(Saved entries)
=======

(* ================================================================== *)
(** ** Blocks of [int] *)

(** [calloc(n, sizeof(int))] and the read [block[i]]. *)
Definition calloc (n : Z) : list Z := malloc n 0.
Definition peek (i : Z) (l : list Z) : Z := nth (Z.to_nat i) l 0.

(* ================================================================== *)
(** ** GL helpers *)

(** [draw_wire]: the vertices handed to [glVertex3f] between [glBegin] and
    [glEnd], in order, and whether a read has left [lines] or [verts]. *)
Definition draw_wire (g : WireGeom) : list vec3 * bool :=
  for_range 0 (lcount g)
    (fun i '(out, bad) =>
       let a := peek (i * 2 + 0) (lines g) in
       let b := peek (i * 2 + 1) (lines g) in
       let va := nth (Z.to_nat a) (verts g) (v3 f0 f0 f0) in
       let vb := nth (Z.to_nat b) (verts g) (v3 f0 f0 f0) in
       (out ++ [va; vb],
        bad || negb (in_block (i * 2 + 0) (lines g))
        || negb (in_block (i * 2 + 1) (lines g))
        || negb (in_block a (verts g)) || negb (in_block b (verts g))))
    ([], false).

(* ================================================================== *)
(** ** Main: the monitors in use and their windows *)

Module Windows.

(** Lines 420-424: the block [need] of [monCount] flags and the counter
    [unique]. *)
Record Needed := {
  need : list Z;
  unique : Z;
  need_fault : bool
}.

(** [int idx = list.items[i].screen; if(idx<0) idx=0;
    if(idx>=monCount) idx=monCount-1; if(!need[idx]){ need[idx]=1; unique++; }] *)
Definition need_step (monCount : Z) (s : Needed) (sc : ShapeConfig) : Needed :=
  let idx := clamp_monitor monCount (cfg_screen sc) in
  if peek idx (need s) =? 0 then
    {| need := poke idx 1 (need s); unique := unique s + 1;
       need_fault := need_fault s || negb (in_block idx (need s)) |}
  else
    {| need := need s; unique := unique s;
       need_fault := need_fault s || negb (in_block idx (need s)) |}.

Definition need_loop (monCount : Z) (items : list ShapeConfig) : Needed :=
  fold_left (need_step monCount) items
    {| need := calloc monCount; unique := 0; need_fault := false |}.

(** [if(unique==0){ need[0]=1; unique=1; }] *)
Definition needed (monCount : Z) (items : list ShapeConfig) : Needed :=
  let s := need_loop monCount items in
  if unique s =? 0 then
    {| need := poke 0 1 (need s); unique := 1;
       need_fault := need_fault s || negb (in_block 0 (need s)) |}
  else s.

(** Lines 426-444: [scr.arr], a block of [unique] windows, each shown by its
    [monIndex], and the cursor [wi]. *)
Record Created := {
  arr : list Z;
  wi : Z;
  arr_fault : bool
}.

(** The body of the loop over the monitors; [creates m] tells whether
    [glfwCreateWindow] gives a window for monitor [m]. *)
Definition window_step (creates : Z -> bool) (need : list Z) (m : Z)
    (s : Created) : Created :=
  if peek m need =? 0 then
    {| arr := arr s; wi := wi s;
       arr_fault := arr_fault s || negb (in_block m need) |}
  else if creates m then
    {| arr := poke (wi s) m (arr s); wi := wi s + 1;
       arr_fault := arr_fault s || negb (in_block m need)
                    || negb (in_block (wi s) (arr s)) |}
  else
    {| arr := arr s; wi := wi s;
       arr_fault := arr_fault s || negb (in_block m need) |}.

Definition create_windows (creates : Z -> bool) (monCount : Z) (s : Needed)
    : Created :=
  for_range 0 monCount (window_step creates (need s))
    {| arr := calloc (unique s); wi := 0; arr_fault := false |}.

(** The windows [main] hands to [app_loop], by monitor index; [None] where
    [main] returns 1 instead (no monitor, or no window). *)
Definition main_windows (creates : Z -> bool) (monCount : Z)
    (items : list ShapeConfig) : option (list Z) :=
  if monCount <=? 0 then None
  else
    let s := create_windows creates monCount (needed monCount items) in
    let scr_count := wi s in
    if scr_count =? 0 then None
    else Some (firstn (Z.to_nat scr_count) (arr s)).

End Windows.

(* ================================================================== *)
(** ** Main, up to the render loop *)

(** How [main] gets to line 484 (with [glfwInit] succeeding): it returns 1
    before, or indexes [quadrantCount] beyond its 16 rows (undefined), or
    calls [app_loop] with these windows, shown by their monitor index, and
    these records. *)
Inductive Startup :=
| Return1
| OutOfTable
| EnterLoop (windows : list Z) (rts : list ShapeRuntime) (g : rng).

Definition main_start (lc : Libc) (creates : Z -> bool) (monCount : Z)
    (file : option string) (g : rng) : Startup :=
  let list := load_ini file in
  match Windows.main_windows creates monCount list with
  | None => Return1
  | Some ws =>
      match main_runtime lc monCount list g with
      | Some (rts, g') => EnterLoop ws rts g'
      | None => OutOfTable
      end
  end.

(* ================================================================== *)
(** ** The shapes of each window *)

(** Lines 577-584 of [app_loop]: the four blocks, and whether an access has
    left its block or a remainder was taken by zero. *)
Module Mapping.

Record Arrays := {
  start : list Z;
  count : list Z;
  placed : list Z;
  mapIdx : list Z;
  fault : bool
}.

(** [count[i%totalWindows]++] *)
Definition count_step (totalWindows i : Z) (a : Arrays) : Arrays :=
  let w := Z.rem i totalWindows in
  {| start := start a;
     count := poke w (peek w (count a) + 1) (count a);
     placed := placed a;
     mapIdx := mapIdx a;
     fault := fault a || (totalWindows =? 0) || negb (in_block w (count a)) |}.

(** [start[i]=start[i-1]+count[i-1]] *)
Definition start_step (i : Z) (a : Arrays) : Arrays :=
  {| start := poke i (peek (i - 1) (start a) + peek (i - 1) (count a)) (start a);
     count := count a;
     placed := placed a;
     mapIdx := mapIdx a;
     fault := fault a || negb (in_block i (start a))
              || negb (in_block (i - 1) (start a))
              || negb (in_block (i - 1) (count a)) |}.

(** [int w=i%totalWindows; mapIdx[start[w]+placed[w]++]=i;] *)
Definition place_step (totalWindows i : Z) (a : Arrays) : Arrays :=
  let w := Z.rem i totalWindows in
  let slot := peek w (start a) + peek w (placed a) in
  {| start := start a;
     count := count a;
     placed := poke w (peek w (placed a) + 1) (placed a);
     mapIdx := poke slot i (mapIdx a);
     fault := fault a || (totalWindows =? 0) || negb (in_block w (start a))
              || negb (in_block w (placed a))
              || negb (in_block slot (mapIdx a)) |}.

(** The blocks when the render loop starts; [junk] is what [malloc] left in
    [mapIdx]. *)
Definition assign (scr_count runtimeCount junk : Z) : Arrays :=
  let monCount := scr_count in
  let totalWindows := scr_count in
  let a := {| start := calloc monCount; count := calloc monCount;
              placed := []; mapIdx := []; fault := false |} in
  let a := for_range 0 runtimeCount (count_step totalWindows) a in
  let a := for_range 1 monCount start_step a in
  let a := {| start := start a; count := count a;
              placed := calloc monCount; mapIdx := malloc runtimeCount junk;
              fault := fault a |} in
  for_range 0 runtimeCount (place_step totalWindows) a.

=======

→ WORK REQUIRED
Given the records above, restate word for word only the lines starting at the one with "unique : Z;" and ending at the one with "Definition main_windows (creates".

→ EXPECTED OUTPUT
  unique : Z;
  need_fault : bool
}.

(** [int idx = list.items[i].screen; if(idx<0) idx=0;
    if(idx>=monCount) idx=monCount-1; if(!need[idx]){ need[idx]=1; unique++; }] *)
Definition need_step (monCount : Z) (s : Needed) (sc : ShapeConfig) : Needed :=
  let idx := clamp_monitor monCount (cfg_screen sc) in
  if peek idx (need s) =? 0 then
    {| need := poke idx 1 (need s); unique := unique s + 1;
       need_fault := need_fault s || negb (in_block idx (need s)) |}
  else
    {| need := need s; unique := unique s;
       need_fault := need_fault s || negb (in_block idx (need s)) |}.

Definition need_loop (monCount : Z) (items : list ShapeConfig) : Needed :=
  fold_left (need_step monCount) items
    {| need := calloc monCount; unique := 0; need_fault := false |}.

(** [if(unique==0){ need[0]=1; unique=1; }] *)
Definition needed (monCount : Z) (items : list ShapeConfig) : Needed :=
  let s := need_loop monCount items in
  if unique s =? 0 then
    {| need := poke 0 1 (need s); unique := 1;
       need_fault := need_fault s || negb (in_block 0 (need s)) |}
  else s.

(** Lines 426-444: [scr.arr], a block of [unique] windows, each shown by its
    [monIndex], and the cursor [wi]. *)
Record Created := {
  arr : list Z;
  wi : Z;
  arr_fault : bool
}.

(** The body of the loop over the monitors; [creates m] tells whether
    [glfwCreateWindow] gives a window for monitor [m]. *)
Definition window_step (creates : Z -> bool) (need : list Z) (m : Z)
    (s : Created) : Created :=
  if peek m need =? 0 then
    {| arr := arr s; wi := wi s;
       arr_fault := arr_fault s || negb (in_block m need) |}
  else if creates m then
    {| arr := poke (wi s) m (arr s); wi := wi s + 1;
       arr_fault := arr_fault s || negb (in_block m need)
                    || negb (in_block (wi s) (arr s)) |}
  else
    {| arr := arr s; wi := wi s;
       arr_fault := arr_fault s || negb (in_block m need) |}.

Definition create_windows (creates : Z -> bool) (monCount : Z) (s : Needed)
    : Created :=
  for_range 0 monCount (window_step creates (need s))
    {| arr := calloc (unique s); wi := 0; arr_fault := false |}.

(** The windows [main] hands to [app_loop], by monitor index; [None] where
    [main] returns 1 instead (no monitor, or no window). *)
Definition main_windows (creates : Z -> bool) (monCount : Z)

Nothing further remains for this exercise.